_WORK REQUEST_
What do the lines say, reproduced word for word, from the first of the entries below through the line bearing "From Stdlib Require Import ZArith Lia."?

_INFORMATION_

(* ===== verification/Faults.v ===== *)
(** * Fault handlers and the panic handler (src/src/idt.rs, src/src/main.rs)

    The functions the wrappers of idt.rs call, with the text they print: the
    frame is read from the stack, numbers are formatted as [{}], [{:08x}] and
    [{:016x}] format them.  The [Debug] texts of other crates' types are
    parameters.  A handler that ends in the loop around [hlt] does not return. *)
From Stdlib Require Import ZArith Lia.
From stdpp Require Import base list strings pretty.
From S2P Require Import Prelude Machine Context ContextSpec Util Serial IrqHandlers.
Open Scope string_scope.
Open Scope list_scope.
Open Scope Z_scope.

(** ** Numbers *)

Definition hex_digit (d : Z) : Ascii.ascii := Ascii.ascii_of_N (Z.to_N (if d <? 10 then 48 + d else 87 + d)).

Fixpoint hex_digits (fuel : nat) (n : Z) (acc : string) : string :=
  match fuel with
  | O => acc
  | S fuel =>
      let acc := String (hex_digit (n mod 16)) acc in
      if n / 16 =? 0 then acc else hex_digits fuel (n / 16) acc
  end.
(** Sixteen digits are enough for 64 bits. *)
Definition hex (n : Z) : string := hex_digits 16 n "".

Fixpoint zeros (n : nat) (s : string) : string :=
  match n with O => s | S n => String (hex_digit 0) (zeros n s) end.
(** [{:0<w>x}] and [{}]. *)
Definition fmt_hex (w : nat) (n : Z) : string := zeros (w - String.length (hex n)) (hex n).
Definition fmt_dec (n : Z) : string := pretty (Z.to_N n).

(** ** The frame *)

Record InterruptStackFrame := MkFrame {
  f_ip : Z;
  f_cs : Z;
  f_rflags : Z;
  f_sp : Z;
  f_ss : Z;
}.

(** [&*stack_frame]. *)
Definition frame_at (mem : Z -> Z) (p : Z) : InterruptStackFrame :=
  MkFrame (mem p) (mem (p + 8)) (mem (p + 16)) (mem (p + 24)) (mem (p + 32)).

Class DebugText := {
  debug_rflags : Z -> string;
  debug_page_fault_ec : Z -> string;
  debug_cr2 : Z -> string;
}.

Section faults.
Context `{U : Uart} `{T : DebugText} `{BF : Bitfield}.

(** [Debug for InterruptStackFrame]. *)
Definition fmt_frame (alternate : bool) (f : InterruptStackFrame) : string :=
  if alternate then
    joined ["InterruptStackFrame {"; nl; "  ip: 0x"; fmt_hex 16 (f_ip f); ","; nl; "  cs: "; fmt_dec (f_cs f); ","; nl;
      "  rflags: "; debug_rflags (f_rflags f); ","; nl; "  sp: 0x"; fmt_hex 16 (f_sp f); ","; nl;
      "  ss: "; fmt_dec (f_ss f); nl; "}"]
  else
    joined ["InterruptStackFrame { ip: 0x"; fmt_hex 16 (f_ip f); ", cs: "; fmt_dec (f_cs f);
      ", rflags: "; debug_rflags (f_rflags f); ", sp: 0x"; fmt_hex 16 (f_sp f); ", ss: "; fmt_dec (f_ss f); " }"].

(** ** The handlers *)

Inductive ending := Returns | Halts.

(** [PageFaultErrorCode]. *)
Definition pf_is_present (ec : Z) : bool := bit ec 0.
Definition is_write_access (ec : Z) : bool := bit ec 1.
Definition in_user_ring (ec : Z) : bool := bit ec 2.
Definition is_reserved_write (ec : Z) : bool := bit ec 3.
Definition is_instruction_fetch (ec : Z) : bool := bit ec 4.
Definition is_protection_key_violation (ec : Z) : bool := bit ec 5.
Definition is_shadow_stack_access (ec : Z) : bool := bit ec 6.
Definition is_sgx_violation (ec : Z) : bool := bit ec 15.

Definition double_fault_handler (mem : Z -> Z) (stack_frame ec : Z) (s : serial) : outcome (ending * serial) :=
  s ← serial_println ["=== DOUBLE FAULT ==="] s;
  s ← serial_println [fmt_frame true (frame_at mem stack_frame)] s;
  Ret (Halts, s).

Definition breakpoint_handler (mem : Z -> Z) (stack_frame : Z) (s : serial) : outcome (ending * serial) :=
  s ← serial_println ["=== BREAKPOINT ==="] s;
  s ← serial_println [fmt_frame true (frame_at mem stack_frame)] s;
  Ret (Returns, s).

(** [cr2] is what the register reads. *)
Definition page_fault_handler (cr2 : Z) (mem : Z -> Z) (stack_frame ec : Z) (s : serial) : outcome (ending * serial) :=
  s ← serial_println ["=== PAGE FAULT ==="] s;
  s ← serial_println ["Accessed Address: "; debug_cr2 cr2] s;
  s ← serial_println ["EC: "; debug_page_fault_ec ec] s;
  s ← serial_println [fmt_frame true (frame_at mem stack_frame)] s;
  Ret (Halts, s).

Definition pit_handler (stack_frame : Z) (s : serial) : outcome (ending * serial) :=
  s ← serial_print ["."] s;
  Ret (Returns, s).

(** [hpet_interrupt] of hdint/hpet.rs. *)
Definition hpet_interrupt (s : serial) : outcome serial := debug_dot s.

(** The table the error code's selector is in. *)
Definition selector_table (ec : Z) : outcome string :=
  let t := Z.land (Z.shiftr ec 1) 0x3 in
  if t =? 0 then Ret "GDT" else if (t =? 1) || (t =? 3) then Ret "IDT" else if t =? 2 then Ret "LDT" else Panic PUnreachable.

Definition ec_fault_handler (name : string) (mem : Z -> Z) (stack_frame ec : Z) (s : serial) : outcome (ending * serial) :=
  s ← serial_println [name] s;
  s ← serial_print ["EC: 0x"; fmt_hex 8 ec; " "] s;
  s ← (if negb (Z.land ec 1 =? 0) then serial_print ["(external) "] s else Ret s);
  table ← selector_table ec;
  s ← serial_println [table; "["; fmt_dec (Z.land (Z.shiftr ec 3) 0x1ff); "]"] s;
  s ← serial_print [fmt_frame true (frame_at mem stack_frame)] s;
  Ret (Halts, s).

Definition fault_handler (name : string) (mem : Z -> Z) (stack_frame : Z) (s : serial) : outcome (ending * serial) :=
  s ← serial_println [name] s;
  s ← serial_print [fmt_frame true (frame_at mem stack_frame)] s;
  Ret (Halts, s).

Definition gp_fault_handler := ec_fault_handler "=== GP FAULT ===".
Definition ss_fault_handler := ec_fault_handler "=== SS FAULT ===".
Definition snp_handler := ec_fault_handler "=== SEGMENT NOT PRESENT ===".
Definition tss_inv_handler := ec_fault_handler "=== INVALID TSS ===".
Definition inv_opcode_handler := fault_handler "=== INVALID OPCODE ===".

(** The panic handler; [info] is the text of the panic's [Debug]. *)
Definition panic_handler (info : string) (s : serial) : outcome (ending * serial) :=
  let s := set_interrupts false s in
  s ← serial_println ["--- PANIC! ---"] s;
  s ← serial_println [info] s;
  Ret (Halts, s).

(** ** The demonstration tasks of main.rs *)

(** Up to the loop, and one round of the loop from where the task goes on. *)
Definition greedy_task (s : serial) : outcome serial := serial_println ["greedy running"] s.
Definition greedy_round (s : serial) : outcome serial := serial_println ["resumed after preemption"] s.
Definition coop_task (s : serial) : outcome serial := serial_println ["coop running"] s.
Definition coop_round (s : serial) : outcome serial := serial_println ["resumed after yielding"] s.
End faults.

(** ** Numbers can be read back *)

Definition digit_value (c : Ascii.ascii) : Z :=
  let n := Z.of_N (Ascii.N_of_ascii c) in if n <? 58 then n - 48 else n - 87.
Fixpoint hex_value (acc : Z) (s : string) : Z :=
  match s with "" => acc | String c s => hex_value (acc * 16 + digit_value c) s end.

Lemma hex_digit_value d : 0 <= d < 16 -> digit_value (hex_digit d) = d.
Proof.
  intros Hd. assert (d ∈ seqZ 0 16) as Hin by (apply elem_of_seqZ; lia). clear Hd. revert d Hin.
  apply Forall_forall. by repeat constructor.
Qed.

Lemma hex_digits_value fuel : forall n acc, (0 < fuel)%nat -> 0 <= n < 16 ^ Z.of_nat fuel ->
  hex_value 0 (hex_digits fuel n acc) = hex_value n acc.
Proof.
  induction fuel as [|fuel IH]; intros n acc Hf Hn; [lia|]. cbn [hex_digits].
  rewrite Nat2Z.inj_succ, Z.pow_succ_r in Hn by lia. pose proof (Z.mod_pos_bound n 16 ltac:(lia)).
  pose proof (Z.div_mod n 16 ltac:(lia)). destruct (Z.eqb_spec (n / 16) 0) as [E|E].
  - cbn [hex_value]. rewrite hex_digit_value by done. f_equal. lia.
  - destruct fuel as [|fuel]; [change (16 ^ Z.of_nat 0) with 1 in Hn; Z.to_euclidean_division_equations; lia|].
    rewrite IH; [|lia|Z.to_euclidean_division_equations; lia]. cbn [hex_value]. rewrite hex_digit_value by done. f_equal. lia.
Qed.

Lemma zeros_value n s : hex_value 0 (zeros n s) = hex_value 0 s.
Proof. induction n as [|n IH]; [done|]. exact IH. Qed.

Lemma zeros_length n s : String.length (zeros n s) = (n + String.length s)%nat.
Proof. induction n as [|n IH]; [done|]. change (S (String.length (zeros n s)) = S (n + String.length s)). by rewrite IH. Qed.

(** What is printed in hexadecimal is as wide as asked for, and is the number. *)
Lemma fmt_hex_roundtrip w n : 0 <= n < 2 ^ 64 ->
  hex_value 0 (fmt_hex w n) = n /\ (w <= String.length (fmt_hex w n))%nat.
Proof.
  intros Hn. unfold fmt_hex. rewrite zeros_value, zeros_length. split; [|lia].
  unfold hex. rewrite hex_digits_value; [done|lia|exact Hn].
Qed.

(** ** Printing, step by step *)

Section printing.
Context `{U : Uart, !UartOk U}.

Lemma println_ok args s : locked s = false -> exists s', serial_println args s = Ret s' /\
  text s' = text s +:+ joined (args ++ [nl]) /\ locked s' = false /\ interrupts s' = interrupts s.
Proof. apply print_ok. Qed.

Lemma serial_print_ok args s : locked s = false -> exists s', serial_print args s = Ret s' /\
  text s' = text s +:+ joined args /\ locked s' = false /\ interrupts s' = interrupts s.
Proof. apply print_ok. Qed.
End printing.

(** Runs the next print. *)
Ltac print_next :=
  match goal with
  | Hl : locked ?s = false |- context [serial_println ?a ?s] =>
      destruct (println_ok a s Hl) as (? & -> & ? & ? & ?); rsimp
  | Hl : locked ?s = false |- context [serial_print ?a ?s] =>
      destruct (serial_print_ok a s Hl) as (? & -> & ? & ? & ?); rsimp
  end.
(** The text so far, as one string after another. *)
Ltac texts := repeat match goal with H : text _ = text _ +:+ _ |- _ => rewrite H; clear H end; cbn [joined foldr app];
  rewrite ?app_assoc_s, ?app_nil_s.

(** ** What a fault shows *)

Section reports.
Context `{U : Uart, !UartOk U} `{T : DebugText}.

(** The message, with [index] as the number in brackets. *)
Definition report (name : string) (ec index : Z) (f : InterruptStackFrame) : string :=
  joined [name; nl; "EC: 0x"; fmt_hex 8 ec; " "; if Z.odd ec then "(external) " else "";
    if ec / 2 mod 4 =? 0 then "GDT" else if ec / 2 mod 4 =? 2 then "LDT" else "IDT";
    "["; fmt_dec index; "]"; nl; fmt_frame true f].

Lemma selector_table_ok ec : selector_table ec =
  Ret (if ec / 2 mod 4 =? 0 then "GDT" else if ec / 2 mod 4 =? 2 then "LDT" else "IDT").
Proof.
  unfold selector_table. change 0x3 with (Z.ones 2). rewrite Z.land_ones, Z.shiftr_div_pow2 by lia.
  change (2 ^ 1) with 2. change (2 ^ 2) with 4. pose proof (Z.mod_pos_bound (ec / 2) 4 ltac:(lia)) as Hb.
  assert (ec / 2 mod 4 = 0 \/ ec / 2 mod 4 = 1 \/ ec / 2 mod 4 = 2 \/ ec / 2 mod 4 = 3) as [-> |[-> |[-> | -> ]]] by lia; done.
Qed.

Lemma odd_land ec : negb (Z.land ec 1 =? 0) = Z.odd ec.
Proof.
  change 1 with (Z.ones 1). rewrite Z.land_ones by lia. change (2 ^ 1) with 2. rewrite Zmod_odd. by destruct (Z.odd ec).
Qed.

Lemma ec_report name mem p ec s : locked s = false -> exists s', ec_fault_handler name mem p ec s = Ret (Halts, s') /\
  text s' = text s +:+ report name ec (ec / 8 mod 512) (frame_at mem p) /\ locked s' = false /\ interrupts s' = interrupts s.
Proof.
  intros Hl. unfold ec_fault_handler, report. rewrite selector_table_ok, odd_land.
  change 0x1ff with (Z.ones 9). rewrite Z.land_ones, Z.shiftr_div_pow2 by lia. change (2 ^ 3) with 8. change (2 ^ 9) with 512.
  do 2 print_next. destruct (Z.odd ec); rsimp; repeat print_next; eexists; (split; [done|]);
    (split; [texts; done|split; [done|congruence]]).
Qed.

Lemma ec_report_stuck name mem p ec s : locked s = true -> ec_fault_handler name mem p ec s = OutOfFuel.
Proof. intros Hl. unfold ec_fault_handler, serial_println. by rewrite print_stuck. Qed.

(** C22: what a fault with an error code shows.  Whatever code it interrupts,
    the processor and the wrapper hand the handler the error code and a
    pointer to the interrupted code's frame.  When the serial lock is free,
    the handler then prints the error code, the table it names, the low nine
    bits of the thirteen-bit index in it (the index modulo 512) and the
    interrupted code's instruction pointer, segments, flags and stack
    pointer, puts the interrupt flag back, and never returns.  When the lock
    is taken, the handler waits for it for ever. *)
Theorem fault_report_correct (f : instr) ret trap h ec m name s :
  8192 <= rsp m < 2 ^ 64 - 8 ->
  exists m1 me, deliver_ec trap h ec m = Ret m1 /\
    handler_with_ec f ret m1 = (m ← f me; iretq m) /\
    if locked s then ec_fault_handler name (mem me) (regs me RDI) (regs me RSI) s = OutOfFuel
    else exists s', ec_fault_handler name (mem me) (regs me RDI) (regs me RSI) s = Ret (Halts, s') /\
      text s' = text s +:+ report name ec (ec / 8 mod 512) (MkFrame (rip m) (cs m) (rflags m) (rsp m) (ss m)) /\
      locked s' = false /\ interrupts s' = interrupts s.
Proof.
  intros Hm. destruct (handler_with_ec_enters f ret trap h ec m Hm) as (m1 & me & E1 & E2 & Hec & Hrdi & _ & Hw).
  exists m1, me. split; [done|]. split; [done|].
  destruct (locked s) eqn:Hl; [by apply ec_report_stuck|].
  destruct (ec_report name (mem me) (regs me RDI) (regs me RSI) s Hl) as (s' & E3 & Ht & H1 & H2).
  exists s'. split; [done|]. split; [|done].
  rewrite Ht, Hec. do 2 f_equal. unfold frame_at. cbn [words] in Hw. destruct Hw as (W1 & W2 & W3 & W4 & W5 & _).
  rewrite <- W1, <- W2, <- W3, <- W4, <- W5. f_equal; f_equal; lia.
Qed.

(** The index of a selector has thirteen bits: the number shown is it exactly
    below 512. *)
Lemma selector_index_shown ec : 0 <= ec < 2 ^ 16 -> (ec / 8 mod 512 = ec / 8 <-> ec / 8 < 512).
Proof. intros Hec. split; intros H; Z.to_euclidean_division_equations; lia. Qed.

(** A panic ends with interrupts off, its text printed. *)
Lemma panic_reports info s : locked s = false -> exists s', panic_handler info s = Ret (Halts, s') /\
  text s' = text s +:+ joined ["--- PANIC! ---"; nl; info; nl] /\ locked s' = false /\ interrupts s' = false.
Proof.
  intros Hl. unfold panic_handler. assert (locked (set_interrupts false s) = false) as Hl' by done.
  assert (interrupts (set_interrupts false s) = false) as Hi by done.
  do 2 print_next. eexists. split; [done|]. split; [|split; [done|congruence]]. texts. done.
Qed.
End reports.

(** ** Witness: a general protection fault in the machine of [ContextSpec] *)

#[local] Instance demo_text : DebugText :=
  {| debug_rflags _ := "-"; debug_page_fault_ec _ := "-"; debug_cr2 _ := "-" |}.

Lemma fault_report_correct_witness : exists m1 s',
  deliver_ec true 0x400700 0x1001 (demo_machine 0x100) = Ret m1 /\ locked s' = false /\
  text s' = report "=== GP FAULT ===" 0x1001 0
    (MkFrame 0x600000 (cs (demo_machine 0x100)) (rflags (demo_machine 0x100)) (rsp (demo_machine 0x100)) (ss (demo_machine 0x100))).
Proof.
  destruct (fault_report_correct return_at_once 0 true 0x400700 0x1001 (demo_machine 0x100) "=== GP FAULT ===" (Serial None false true))
    as (m1 & me & E & _ & s' & _ & Ht & Hl & _); [split; [vm_compute; congruence|reflexivity]|].
  exists m1, s'. exact (conj E (conj Hl Ht)).
Defined.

_SOLUTION FOR THIS PROBLEM_
(* ===== verification/Faults.v ===== *)
(** * Fault handlers and the panic handler (src/src/idt.rs, src/src/main.rs)

    The functions the wrappers of idt.rs call, with the text they print: the
    frame is read from the stack, numbers are formatted as [{}], [{:08x}] and
    [{:016x}] format them.  The [Debug] texts of other crates' types are
    parameters.  A handler that ends in the loop around [hlt] does not return. *)
From Stdlib Require Import ZArith Lia.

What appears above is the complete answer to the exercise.